Collected data entries
(** * getWithdrawalStatus (viem, OP Stack actions)

    A shallow embedding of
    [src/chains/opStack/actions/getWithdrawalStatus.ts] and the properties of
    the status it resolves.

    The function is an [async] function: it resolves the portal address,
    extracts the withdrawals of the receipt, issues four reads through the
    client, waits for all four to settle ([Promise.allSettled]) and then
    decides.  It is embedded in a small monad that threads the log of the
    reads issued so far and carries the completion (a returned value or a
    thrown one). *)

From Stdlib Require Import ZArith List String Bool Floats Lia.
Import ListNotations.

Local Open Scope string_scope.
Local Open Scope Z_scope.
#[local] Set Warnings "-register-all".

(** ** JavaScript data *)

Definition Hex := string.
Definition Address := string.

(** A JavaScript [number] is an IEEE 754 binary64 value. *)
Definition number := float.

(** Values of type [unknown], as the decoded arguments of a revert are. *)
Inductive JsValue : Type :=
| JsUndefined
| JsNull
| JsBoolean (b : bool)
| JsNumber (n : number)
| JsBigInt (z : Z)
| JsString (s : string)
| JsObject (ref : positive).

(** [v === s] for a string literal [s]; [None] stands for [undefined], the
    value an optional chain yields when it short-circuits. *)
Definition strict_eq_string (v : option JsValue) (s : string) : bool :=
  match v with
  | Some (JsString t) => String.eqb t s
  | _ => false
  end.

(** Truthiness of the two primitive types the function tests. *)
Definition truthy_string (s : string) : bool := negb (String.eqb s "").
Definition truthy_bigint (z : Z) : bool := negb (z =? 0).

(** ** Errors *)

Inductive ErrorClass : Type :=
| ContractFunctionRevertedError
| ContractFunctionExecutionError
| ContractFunctionZeroDataError
| HttpRequestError
| OtherError (name : string).

Definition ErrorClass_eqb (a b : ErrorClass) : bool :=
  match a, b with
  | ContractFunctionRevertedError, ContractFunctionRevertedError => true
  | ContractFunctionExecutionError, ContractFunctionExecutionError => true
  | ContractFunctionZeroDataError, ContractFunctionZeroDataError => true
  | HttpRequestError, HttpRequestError => true
  | OtherError n, OtherError m => String.eqb n m
  | _, _ => false
  end.

(** The [data] property of an error: [{ abiItem, args?, errorName }]; the
    ABI item is not inspected and is left out. *)
Record RevertData : Type := {
  errorName : string;
  args : option (list JsValue)
}.

(** An error object: its class, its message, its optional [data] and its
    optional [cause], itself an error object. *)
Inductive JsError : Type :=
| MkError (class : ErrorClass) (message : string)
          (data : option RevertData) (cause : option JsError).

Definition class (e : JsError) : ErrorClass :=
  let 'MkError c _ _ _ := e in c.
Definition message (e : JsError) : string :=
  let 'MkError _ m _ _ := e in m.
Definition data (e : JsError) : option RevertData :=
  let 'MkError _ _ d _ := e in d.
Definition cause (e : JsError) : option JsError :=
  let 'MkError _ _ _ c := e in c.

(** [v instanceof C], with [None] for [undefined]; no class of the model
    extends another, so the test on the prototype chain is a test of the
    class. *)
Definition instanceof (v : option JsError) (C : ErrorClass) : bool :=
  match v with
  | Some e => ErrorClass_eqb (class e) C
  | None => false
  end.

(** [e.data?.args?.[0]] *)
Definition data_args_0 (e : JsError) : option JsValue :=
  match data e with
  | Some d =>
      match args d with
      | Some l => nth_error l 0
      | None => None
      end
  | None => None
  end.

(** What the function can throw: the error it constructs itself, the
    [TypeError] of a property read on [undefined], and the rejection reason
    of a read, thrown as the very object the read rejected with.  The
    constructor [TypeError] is the one raised by the function's own property
    reads (lines 92-93); a read that rejects with a [TypeError] of its own
    has it rethrown as its [Reason]. *)
Inductive Thrown : Type :=
| New_ReceiptContainsNoWithdrawalsError (hash : Hex)
| TypeError
| Reason (reason : JsError).

Inductive Completion (A : Type) : Type :=
| Normal (a : A)
| Throw (e : Thrown).
Arguments Normal {A} a.
Arguments Throw {A} e.

(** An element of the array [Promise.allSettled] resolves to. *)
Inductive PromiseSettledResult (T : Type) : Type :=
| fulfilled (value : T)
| rejected (reason : JsError).
Arguments fulfilled {T} value.
Arguments rejected {T} reason.

(** ** Chains, receipts, parameters *)

Module Chain.
Record t : Type := { id : Z }.
End Chain.

Module ChainContract.
Record t : Type := { address : Address }.
End ChainContract.

(** [targetChain.contracts]: each contract is an object keyed by the id of
    the source chain; the association list holds its own properties in
    enumeration order, which is the order of [Object.values]. *)
Module TargetChain.
Record t : Type := {
  portal : list (Z * ChainContract.t);
  l2OutputOracle : list (Z * ChainContract.t)
}.
End TargetChain.

Record Log : Type := {
  log_address : Address;
  log_topics : list Hex;
  log_data : Hex
}.

Record TransactionReceipt : Type := {
  transactionHash : Hex;
  blockNumber : Z;
  logs : list Log
}.

Record Withdrawal : Type := {
  nonce : Z;
  sender : Address;
  target : Address;
  value : Z;
  gasLimit : Z;
  data_ : Hex;
  withdrawalHash : Hex
}.

Record Client : Type := { client_chain : option Chain.t }.

Record GetWithdrawalStatusParameters : Type := {
  chain : option Chain.t;
  receipt : TransactionReceipt;
  targetChain : option TargetChain.t;
  portalAddress : option Address;
  l2OutputOracleAddress : option Address
}.

(** [{ ...parameters, l2BlockNumber }] and [{ ...parameters, withdrawalHash }] *)
Record GetL2OutputParameters : Type := {
  l2o_parameters : GetWithdrawalStatusParameters;
  l2BlockNumber : Z
}.

Record GetTimeToFinalizeParameters : Type := {
  ttf_parameters : GetWithdrawalStatusParameters;
  ttf_withdrawalHash : Hex
}.

(** ** What the four reads return *)

Record GetL2OutputReturnType : Type := {
  outputIndex : Z;
  outputRoot : Hex;
  timestamp : Z;
  l2o_l2BlockNumber : Z
}.

Record GetTimeToFinalizeReturnType : Type := {
  period : number;
  seconds : number;
  ttf_timestamp : number
}.

(** The two functions of [portalAbi] the resolver reads, indexed by the type
    their result decodes to: [provenWithdrawals] returns the tuple
    [(bytes32 outputRoot, uint128 timestamp, uint128 l2OutputIndex)], decoded
    as [[Hex, bigint, bigint]]; [finalizedWithdrawals] returns a [bool]. *)
Inductive PortalFunction : Type -> Type :=
| provenWithdrawals : PortalFunction (Hex * Z * Z)
| finalizedWithdrawals : PortalFunction bool.

Definition functionName {T} (f : PortalFunction T) : string :=
  match f with
  | provenWithdrawals => "provenWithdrawals"
  | finalizedWithdrawals => "finalizedWithdrawals"
  end.

(** ** The monad of the embedding *)

(** A read issued through the client. *)
Inductive Call : Type :=
| Call_getL2Output (p : GetL2OutputParameters)
| Call_readContract (address : Address) (functionName : string) (arg0 : Hex)
| Call_getTimeToFinalize (p : GetTimeToFinalizeParameters).

Definition Async (A : Type) : Type := list Call -> Completion A * list Call.

Definition ret {A} (a : A) : Async A := fun log => (Normal a, log).

Definition throw {A} (e : Thrown) : Async A := fun log => (Throw e, log).

Definition bind {A B} (m : Async A) (k : A -> Async B) : Async B :=
  fun log =>
    match m log with
    | (Normal a, log') => k a log'
    | (Throw e, log') => (Throw e, log')
    end.

(** A synchronous computation that cannot issue a read. *)
Definition lift {A} (c : Completion A) : Async A := fun log => (c, log).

ACTIVITY => Each record above is to be given again without any change to its wording.

OUTPUT OF THE TASK =>
(** * getWithdrawalStatus (viem, OP Stack actions)

    A shallow embedding of
    [src/chains/opStack/actions/getWithdrawalStatus.ts] and the properties of
    the status it resolves.

    The function is an [async] function: it resolves the portal address,
    extracts the withdrawals of the receipt, issues four reads through the
    client, waits for all four to settle ([Promise.allSettled]) and then
    decides.  It is embedded in a small monad that threads the log of the
    reads issued so far and carries the completion (a returned value or a
    thrown one). *)

From Stdlib Require Import ZArith List String Bool Floats Lia.
Import ListNotations.

Local Open Scope string_scope.
Local Open Scope Z_scope.
#[local] Set Warnings "-register-all".

(** ** JavaScript data *)

Definition Hex := string.
Definition Address := string.

(** A JavaScript [number] is an IEEE 754 binary64 value. *)
Definition number := float.

(** Values of type [unknown], as the decoded arguments of a revert are. *)
Inductive JsValue : Type :=
| JsUndefined
| JsNull
| JsBoolean (b : bool)
| JsNumber (n : number)
| JsBigInt (z : Z)
| JsString (s : string)
| JsObject (ref : positive).

(** [v === s] for a string literal [s]; [None] stands for [undefined], the
    value an optional chain yields when it short-circuits. *)
Definition strict_eq_string (v : option JsValue) (s : string) : bool :=
  match v with
  | Some (JsString t) => String.eqb t s
  | _ => false
  end.

(** Truthiness of the two primitive types the function tests. *)
Definition truthy_string (s : string) : bool := negb (String.eqb s "").
Definition truthy_bigint (z : Z) : bool := negb (z =? 0).

(** ** Errors *)

Inductive ErrorClass : Type :=
| ContractFunctionRevertedError
| ContractFunctionExecutionError
| ContractFunctionZeroDataError
| HttpRequestError
| OtherError (name : string).

Definition ErrorClass_eqb (a b : ErrorClass) : bool :=
  match a, b with
  | ContractFunctionRevertedError, ContractFunctionRevertedError => true
  | ContractFunctionExecutionError, ContractFunctionExecutionError => true
  | ContractFunctionZeroDataError, ContractFunctionZeroDataError => true
  | HttpRequestError, HttpRequestError => true
  | OtherError n, OtherError m => String.eqb n m
  | _, _ => false
  end.

(** The [data] property of an error: [{ abiItem, args?, errorName }]; the
    ABI item is not inspected and is left out. *)
Record RevertData : Type := {
  errorName : string;
  args : option (list JsValue)
}.

(** An error object: its class, its message, its optional [data] and its
    optional [cause], itself an error object. *)
Inductive JsError : Type :=
| MkError (class : ErrorClass) (message : string)
          (data : option RevertData) (cause : option JsError).

Definition class (e : JsError) : ErrorClass :=
  let 'MkError c _ _ _ := e in c.
Definition message (e : JsError) : string :=
  let 'MkError _ m _ _ := e in m.
Definition data (e : JsError) : option RevertData :=
  let 'MkError _ _ d _ := e in d.
Definition cause (e : JsError) : option JsError :=
  let 'MkError _ _ _ c := e in c.

(** [v instanceof C], with [None] for [undefined]; no class of the model
    extends another, so the test on the prototype chain is a test of the
    class. *)
Definition instanceof (v : option JsError) (C : ErrorClass) : bool :=
  match v with
  | Some e => ErrorClass_eqb (class e) C
  | None => false
  end.

(** [e.data?.args?.[0]] *)
Definition data_args_0 (e : JsError) : option JsValue :=
  match data e with
  | Some d =>
      match args d with
      | Some l => nth_error l 0
      | None => None
      end
  | None => None
  end.

(** What the function can throw: the error it constructs itself, the
    [TypeError] of a property read on [undefined], and the rejection reason
    of a read, thrown as the very object the read rejected with.  The
    constructor [TypeError] is the one raised by the function's own property
    reads (lines 92-93); a read that rejects with a [TypeError] of its own
    has it rethrown as its [Reason]. *)
Inductive Thrown : Type :=
| New_ReceiptContainsNoWithdrawalsError (hash : Hex)
| TypeError
| Reason (reason : JsError).

Inductive Completion (A : Type) : Type :=
| Normal (a : A)
| Throw (e : Thrown).
Arguments Normal {A} a.
Arguments Throw {A} e.

(** An element of the array [Promise.allSettled] resolves to. *)
Inductive PromiseSettledResult (T : Type) : Type :=
| fulfilled (value : T)
| rejected (reason : JsError).
Arguments fulfilled {T} value.
Arguments rejected {T} reason.

(** ** Chains, receipts, parameters *)

Module Chain.
Record t : Type := { id : Z }.
End Chain.

Module ChainContract.
Record t : Type := { address : Address }.
End ChainContract.

(** [targetChain.contracts]: each contract is an object keyed by the id of
    the source chain; the association list holds its own properties in
    enumeration order, which is the order of [Object.values]. *)
Module TargetChain.
Record t : Type := {
  portal : list (Z * ChainContract.t);
  l2OutputOracle : list (Z * ChainContract.t)
}.
End TargetChain.

Record Log : Type := {
  log_address : Address;
  log_topics : list Hex;
  log_data : Hex
}.

Record TransactionReceipt : Type := {
  transactionHash : Hex;
  blockNumber : Z;
  logs : list Log
}.

Record Withdrawal : Type := {
  nonce : Z;
  sender : Address;
  target : Address;
  value : Z;
  gasLimit : Z;
  data_ : Hex;
  withdrawalHash : Hex
}.

Record Client : Type := { client_chain : option Chain.t }.

Record GetWithdrawalStatusParameters : Type := {
  chain : option Chain.t;
  receipt : TransactionReceipt;
  targetChain : option TargetChain.t;
  portalAddress : option Address;
  l2OutputOracleAddress : option Address
}.

(** [{ ...parameters, l2BlockNumber }] and [{ ...parameters, withdrawalHash }] *)
Record GetL2OutputParameters : Type := {
  l2o_parameters : GetWithdrawalStatusParameters;
  l2BlockNumber : Z
}.

Record GetTimeToFinalizeParameters : Type := {
  ttf_parameters : GetWithdrawalStatusParameters;
  ttf_withdrawalHash : Hex
}.

(** ** What the four reads return *)

Record GetL2OutputReturnType : Type := {
  outputIndex : Z;
  outputRoot : Hex;
  timestamp : Z;
  l2o_l2BlockNumber : Z
}.

Record GetTimeToFinalizeReturnType : Type := {
  period : number;
  seconds : number;
  ttf_timestamp : number
}.

(** The two functions of [portalAbi] the resolver reads, indexed by the type
    their result decodes to: [provenWithdrawals] returns the tuple
    [(bytes32 outputRoot, uint128 timestamp, uint128 l2OutputIndex)], decoded
    as [[Hex, bigint, bigint]]; [finalizedWithdrawals] returns a [bool]. *)
Inductive PortalFunction : Type -> Type :=
| provenWithdrawals : PortalFunction (Hex * Z * Z)
| finalizedWithdrawals : PortalFunction bool.

Definition functionName {T} (f : PortalFunction T) : string :=
  match f with
  | provenWithdrawals => "provenWithdrawals"
  | finalizedWithdrawals => "finalizedWithdrawals"
  end.

(** ** The monad of the embedding *)

(** A read issued through the client. *)
Inductive Call : Type :=
| Call_getL2Output (p : GetL2OutputParameters)
| Call_readContract (address : Address) (functionName : string) (arg0 : Hex)
| Call_getTimeToFinalize (p : GetTimeToFinalizeParameters).

Definition Async (A : Type) : Type := list Call -> Completion A * list Call.

Definition ret {A} (a : A) : Async A := fun log => (Normal a, log).

Definition throw {A} (e : Thrown) : Async A := fun log => (Throw e, log).

Definition bind {A B} (m : Async A) (k : A -> Async B) : Async B :=
  fun log =>
    match m log with
    | (Normal a, log') => k a log'
    | (Throw e, log') => (Throw e, log')
    end.

(** A synchronous computation that cannot issue a read. *)
Definition lift {A} (c : Completion A) : Async A := fun log => (c, log).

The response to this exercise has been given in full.